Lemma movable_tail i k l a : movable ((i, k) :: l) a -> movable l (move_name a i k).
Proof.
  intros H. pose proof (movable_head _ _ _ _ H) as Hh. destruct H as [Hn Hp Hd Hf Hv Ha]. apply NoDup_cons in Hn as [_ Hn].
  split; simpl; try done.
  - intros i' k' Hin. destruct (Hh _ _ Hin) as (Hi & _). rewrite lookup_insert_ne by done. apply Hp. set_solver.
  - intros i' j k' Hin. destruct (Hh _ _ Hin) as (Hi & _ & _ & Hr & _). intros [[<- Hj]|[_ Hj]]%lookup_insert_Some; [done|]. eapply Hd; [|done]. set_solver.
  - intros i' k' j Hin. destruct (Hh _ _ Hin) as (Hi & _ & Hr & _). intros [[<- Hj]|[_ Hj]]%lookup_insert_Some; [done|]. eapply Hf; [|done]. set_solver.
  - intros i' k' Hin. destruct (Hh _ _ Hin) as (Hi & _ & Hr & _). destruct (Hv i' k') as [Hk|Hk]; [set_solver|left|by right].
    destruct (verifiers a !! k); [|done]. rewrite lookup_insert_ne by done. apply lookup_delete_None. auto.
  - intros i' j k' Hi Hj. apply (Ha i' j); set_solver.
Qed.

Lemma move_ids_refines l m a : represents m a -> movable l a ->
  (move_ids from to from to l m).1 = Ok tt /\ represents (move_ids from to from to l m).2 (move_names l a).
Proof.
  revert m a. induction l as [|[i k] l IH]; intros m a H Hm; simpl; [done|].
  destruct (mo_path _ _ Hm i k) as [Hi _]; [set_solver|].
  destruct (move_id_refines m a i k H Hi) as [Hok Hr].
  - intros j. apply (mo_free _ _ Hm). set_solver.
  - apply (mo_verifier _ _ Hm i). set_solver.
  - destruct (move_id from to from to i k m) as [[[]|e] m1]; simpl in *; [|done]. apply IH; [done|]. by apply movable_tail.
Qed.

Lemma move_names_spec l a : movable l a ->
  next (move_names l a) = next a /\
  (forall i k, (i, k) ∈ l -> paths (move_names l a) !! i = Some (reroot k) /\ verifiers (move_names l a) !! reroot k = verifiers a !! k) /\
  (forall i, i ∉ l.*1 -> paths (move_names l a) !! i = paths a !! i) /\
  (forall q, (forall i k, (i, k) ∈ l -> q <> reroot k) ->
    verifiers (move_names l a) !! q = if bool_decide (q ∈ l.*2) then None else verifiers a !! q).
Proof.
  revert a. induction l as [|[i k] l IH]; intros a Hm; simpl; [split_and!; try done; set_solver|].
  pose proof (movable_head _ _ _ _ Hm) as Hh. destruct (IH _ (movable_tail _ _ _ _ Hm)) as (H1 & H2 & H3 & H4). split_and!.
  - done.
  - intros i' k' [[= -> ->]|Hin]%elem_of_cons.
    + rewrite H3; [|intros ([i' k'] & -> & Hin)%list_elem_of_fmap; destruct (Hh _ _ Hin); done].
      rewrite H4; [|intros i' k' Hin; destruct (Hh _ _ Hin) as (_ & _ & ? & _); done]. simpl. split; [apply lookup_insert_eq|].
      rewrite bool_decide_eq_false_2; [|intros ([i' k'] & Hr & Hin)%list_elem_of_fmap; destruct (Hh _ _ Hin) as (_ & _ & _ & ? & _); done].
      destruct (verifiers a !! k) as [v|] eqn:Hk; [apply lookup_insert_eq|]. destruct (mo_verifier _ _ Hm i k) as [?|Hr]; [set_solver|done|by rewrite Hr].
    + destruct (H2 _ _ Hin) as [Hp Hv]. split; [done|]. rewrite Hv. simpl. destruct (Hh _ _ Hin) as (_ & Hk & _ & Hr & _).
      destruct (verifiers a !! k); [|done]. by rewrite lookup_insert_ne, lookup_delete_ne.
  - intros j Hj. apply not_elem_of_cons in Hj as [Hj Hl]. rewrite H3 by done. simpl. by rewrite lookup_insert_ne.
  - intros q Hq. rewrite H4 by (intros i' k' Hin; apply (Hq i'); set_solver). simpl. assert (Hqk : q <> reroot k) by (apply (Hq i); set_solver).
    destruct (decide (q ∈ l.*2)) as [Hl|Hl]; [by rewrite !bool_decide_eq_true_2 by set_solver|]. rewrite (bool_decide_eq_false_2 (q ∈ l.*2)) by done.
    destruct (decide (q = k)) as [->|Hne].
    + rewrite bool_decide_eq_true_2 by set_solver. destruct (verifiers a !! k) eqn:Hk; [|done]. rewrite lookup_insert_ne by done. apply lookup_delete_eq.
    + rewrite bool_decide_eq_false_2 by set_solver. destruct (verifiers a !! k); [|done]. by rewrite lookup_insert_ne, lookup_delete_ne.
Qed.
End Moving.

# # # #

PROBLEM REQUIREMENTS: All lines above with "reroot" in them should be returned.

TASK OUTPUT:
  (forall i k, (i, k) ∈ l -> paths (move_names l a) !! i = Some (reroot k) /\ verifiers (move_names l a) !! reroot k = verifiers a !! k) /\
  (forall q, (forall i k, (i, k) ∈ l -> q <> reroot k) ->
  - intros q Hq. rewrite H4 by (intros i' k' Hin; apply (Hq i'); set_solver). simpl. assert (Hqk : q <> reroot k) by (apply (Hq i); set_solver).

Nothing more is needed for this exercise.